A vaccine passport policy also demonstrates that a province is committed to vaccination, Caulfield said.
“We know from other jurisdictions that adopting a formal policy like this can have a dramatic impact on the uptake of vaccines, we’ve seen that in France.
“There are a whole bunch of reasons why this makes sense.”
Earlier in August it was announced Canada is getting a vaccine passport for international travel, which could also be used as domestic proof of vaccination.
“If the provinces wish to work with us in order to use our federal credentials within their province, we would be happy to work with them,” Intergovernmental Affairs Minister Dominic LeBlanc said.
The vaccine certificate will be common across all provinces, and will include the holder’s COVID-19 vaccination history, the date they got it, the type of jab they received and the location where they received their shot.
“Alberta won’t be introducing a vaccine passport domestically, nor will we be supporting the use of the government of Canada’s international travel credential for uses within Alberta’s borders,” said Jerrica Goodwin, spokesperson for the premier’s office.
In a statement to Global News on Tuesday, an Alberta Health spokesperson said Albertans can use their paper vaccination record alongside valid government ID as proof of vaccination.
“This record will work both for domestic and international travel purposes,” Lisa Glover said.
“Albertans who no longer have their paper copy record for any reason are encouraged to sign up for MyHealth Record to be able to access their vaccination records either digitally or by printing out a hardcopy.”

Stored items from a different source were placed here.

Lemma Zdigits2_unique (m d : Z) :
  2 ^ (d - 1) <= m < 2 ^ d -> 0 < d -> Zdigits2 m = d.
Proof.
  intros [Hlo Hhi] Hd.
  assert (0 < m) as Hm by (pose proof (pow2_pos (d - 1)); lia).
  destruct m as [| p |]; try lia. simpl.
  pose proof (digits2_pos_bounds p) as [Hlo' Hhi'].
  destruct (Z.lt_trichotomy (Z.pos (digits2_pos p)) d) as [Hlt | [Heq | Hgt]].
  - pose proof (pow2_le (Z.pos (digits2_pos p)) (d - 1)). lia.
  - assumption.
  - pose proof (pow2_le d (Z.pos (digits2_pos p) - 1)). lia.
Qed.

Lemma fexp_normal (e : Z) :
  -1074 <= e - 53 -> SpecFloat.fexp Float.prec Float.emax e = e - 53.
Proof. unfold fexp, emin, Float.prec, Float.emax. lia. Qed.

(** *** Shifting a mantissa to the right *)

Lemma iter_pos_nat {A : Type} (f : A -> A) (p : positive) (x : A) :
  SpecFloat.iter_pos f p x = Nat.iter (Pos.to_nat p) f x.
Proof.
  revert x. induction p as [p IH | p IH |]; intros x; simpl SpecFloat.iter_pos.
  - rewrite !IH, <- Nat.iter_succ_r, <- Nat.iter_add. f_equal. lia.
  - rewrite !IH, <- Nat.iter_add. f_equal. lia.
  - reflexivity.
Qed.

Lemma shr_1_m (mrs : shr_record) :
  0 <= shr_m mrs -> shr_m (shr_1 mrs) = shr_m mrs / 2.
Proof.
  destruct mrs as [[| [p | p |] | p] r s]; simpl; intros H; try lia;
    rewrite <- Z.div2_div; reflexivity.
Qed.

Lemma shr_1_exact (m : Z) :
  0 <= m -> m mod 2 = 0 ->
  shr_1 (Build_shr_record m false false) = Build_shr_record (m / 2) false false.
Proof.
  intros Hm Hmod. rewrite Zmod_odd in Hmod. rewrite <- Z.div2_div.
  destruct m as [| [p | p |] | p]; simpl in *; try reflexivity; lia.
Qed.
Lemma dig_log_spec fuel s p :
  wf s → in_bounds s p → (buried_count s < fuel)%nat →
  ∃ l s', dig_log fuel p.1 p.2 s = (Ok l, s') ∧
          dig fuel p.1 p.2 s = (Ok tt, s') ∧ dig_post s p s' ∧ log_post s s' l.
Proof.
  revert s p. induction fuel as [|fuel IH]; intros s p Hwf Hp Hfuel; [lia|].
  destruct (dig_spec (S fuel) s p Hwf Hp Hfuel) as (s' & Hdig & Hpost).
  destruct (dig_log_ok _ _ _ _ _ Hdig) as (l & Hlog).
  exists l, s'. do 3 (split; [done|]).
  rewrite dig_inb in Hdig by done. revert Hlog. simpl.
  unfold mbind at 1, M_bind at 1. rewrite get_field_map_inb by done.
  destruct (decide (vis s p = 0)) as [H0|H0].
  2:{ intros [= <- <-]. simplify_eq. split; [apply NoDup_nil_2| |simpl; lia].
      intros q. rewrite elem_of_nil. split; [done|]. intros [_ [? ?]]. lia. }
  unfold mbind at 1, M_bind at 1. rewrite set_field_map_inb by done.
  unfold mbind at 1, M_bind at 1.
  assert (get_field p.1 p.2 (mark s p 1) = (Ok (val s p), mark s p 1)) as ->.
  { unfold get_field, mark, val; simpl.
    by rewrite (getitem_inb _ _ _ (wf_field _ Hwf) _ Hp). }
  pose proof (mark_buried_count s p Hwf Hp 1 H0 ltac:(done)) as Hcount.
  assert (∀ q, in_bounds s q → newly s (mark s p 1) q → q = p) as Honly.
  { intros q Hq [Hq0 Hq1]. destruct (decide (q = p)) as [|Hne]; [done|].
    rewrite mark_vis_ne in Hq1 by done. lia. }
  assert (newly s (mark s p 1) p) as Hnew.
  { split; [done|]. by apply mark_vis. }
  assert ((p.1, p.2) = p) as Epair by (by destruct p).
  destruct (decide (val s p = -1)) as [Hmine|Hmine].
  { intros [= <- <-]. simplify_eq. rewrite Epair.
    split; [apply NoDup_singleton| |].
    2:{ unfold buried_count in *. cbn [field_map with_game_lost length]. lia. }
    intros q. rewrite list_elem_of_singleton. split; [by intros ->|].
    intros [Hq Hn]. by apply Honly. }
  destruct (decide (val s p = 0)) as [Hzero|Hzero].
  2:{ intros [= <- <-]. simplify_eq. rewrite Epair.
      split; [apply NoDup_singleton| |cbn [length]; lia].
      intros q. rewrite list_elem_of_singleton. split; [by intros ->|].
      intros [Hq Hn]. by apply Honly. }
  pose proof (grows_mark s p Hwf Hp H0) as Hg1.
  rewrite decide_False in Hg1 by done.
  set (s1 := mark s p 1) in *.
  unfold mbind at 1, M_bind at 1. simpl.
  destruct (for_each_log_inv (λ q, dig_log fuel q.1 q.2)
              (λ acc t, grows s1 t ∧ log_post s1 t acc)
              (__surrounds s p.1 p.2) [] s1) as (vs & t & Hrun & Hg & Hl).
  { split; [apply grows_refl, (grows_wf _ _ Hg1)|].
    split; [apply NoDup_nil_2| |simpl; lia].
    intros q. rewrite elem_of_nil. split; [done|]. intros [_ [? ?]]. lia. }
  { intros acc x u Hx (Hg & [Hnd Hel Hc]).
    pose proof (grows_trans _ _ _ Hg1 Hg) as Hst.
    pose proof (surrounds_in_bounds _ _ _ _ Hx) as Hxb.
    destruct (IH u x) as (v & u' & Hrun & _ & [Hg' _ _ _] & [Hnd' Hel' Hc']).
    { apply (grows_wf _ _ Hg). }
    { by apply (grows_in_bounds _ _ _ Hst). }
    { pose proof (grows_count _ _ Hg). lia. }
    exists v, u'. split; [done|]. split; [by eapply grows_trans|].
    assert (∀ q, in_bounds s1 q ↔ in_bounds u q) as Hb.
    { intros q. symmetry. apply (grows_in_bounds _ _ _ Hg). }
    split.
    - apply NoDup_app. split; [done|]. split; [|done].
      intros q [_ [_ Hq1]]%Hel [_ [Hq0 _]]%Hel'. lia.
    - intros q. rewrite elem_of_app, Hel, Hel', <- Hb. unfold newly. split.
      + intros [[Hq [Hq0 Hq1]]|[Hq [Hq0 Hq1]]]; (split; [done|]).
        * destruct (grows_mono _ _ Hg' q (proj1 (Hb q) Hq)) as [E|[? ?]]; lia.
        * destruct (grows_mono _ _ Hg q Hq) as [E|[? ?]]; lia.
      + intros [Hq [Hq0 Hq1]].
        destruct (grows_mono _ _ Hg q Hq) as [E|[? ?]]; [right|left]; (split; [done|lia]).
    - rewrite length_app. lia. }
  simpl in Hl. destruct Hl as [Hnd Hel Hc].
  change (__surrounds s1 p.1 p.2) with (__surrounds s p.1 p.2).
  unfold mbind, M_bind. rewrite Hrun. intros [= <- <-]. rewrite Epair.
  assert (∀ q, in_bounds s1 q ↔ in_bounds s q) as Hb.
  { intros q. apply (grows_in_bounds _ _ _ Hg1). }
  split.
  - apply NoDup_cons. split; [|done].
    intros [_ [Hp0 _]]%Hel. unfold s1 in Hp0. rewrite mark_vis in Hp0 by done. lia.
  - intros q. rewrite elem_of_cons, Hel, Hb. unfold newly. split.
    + intros [->|[Hq [Hq0 Hq1]]].
      * split; [done|]. split; [done|].
        destruct (grows_mono _ _ Hg p (proj2 (Hb p) Hp)) as [E|[? ?]]; [|done].
        rewrite E. by apply mark_vis.
      * split; [done|]. split; [|done].
        destruct (grows_mono _ _ Hg1 q Hq) as [E|[? ?]]; lia.
    + intros [Hq [Hq0 Hq1]]. destruct (decide (q = p)) as [|Hne]; [by left|right].
      split; [done|]. split; [|done]. unfold s1. by rewrite mark_vis_ne.
  - simpl. lia.
Qed.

However, if someone is unable to access the online portal, they can get a copy by contacting:
- the pharmacy or physician’s office where they were vaccinated
- one of the 141 AHS public health clinics throughout the province if they were vaccinated at an AHS clinic
- 811 Health Link
“The government of Alberta is working to streamline this process to further enable people who may have limited access to MyHealth Record to receive their vaccination records,” Glover said.
Elsewhere in Canada
On Monday, B.C. announced people aged 12 and up will be required to show proof to enter indoor ticketed sporting events, indoor and patio dining in restaurants, fitness centres, casinos and indoor events such as conferences and weddings.
A secure weblink will be provided and publicized before Sept. 13, where people will be able to confidentially access their proof of vaccination.
B.C. residents will be able to save a copy to their phone to show it when entering or using designated businesses and events. Those who cannot access their records online will be provided with a secure alternative option, B.C. officials said.
In July, Quebec announced plans for a vaccine certificate starting Sept. 1 that would cover non-essential services excluding retail.
Manitoba has been using proof of immunization through QR codes for events like CFL football games as of Aug. 5.
Caulfield believes concerns about privacy issues are overblown.
“We’re talking about carrying around a card and showing it to someone — probably at the entrance to a facility…. We’re really just talking about a card that shows your vaccination status; we’re not talking about giving someone access to your health information.”
“I am not aware of any legal impediment to implementing these vaccine cards,” he added. “I think there could be privacy issues but they could be addressed. I’m certainly not aware of any concerns with respect to the Health Information Act.”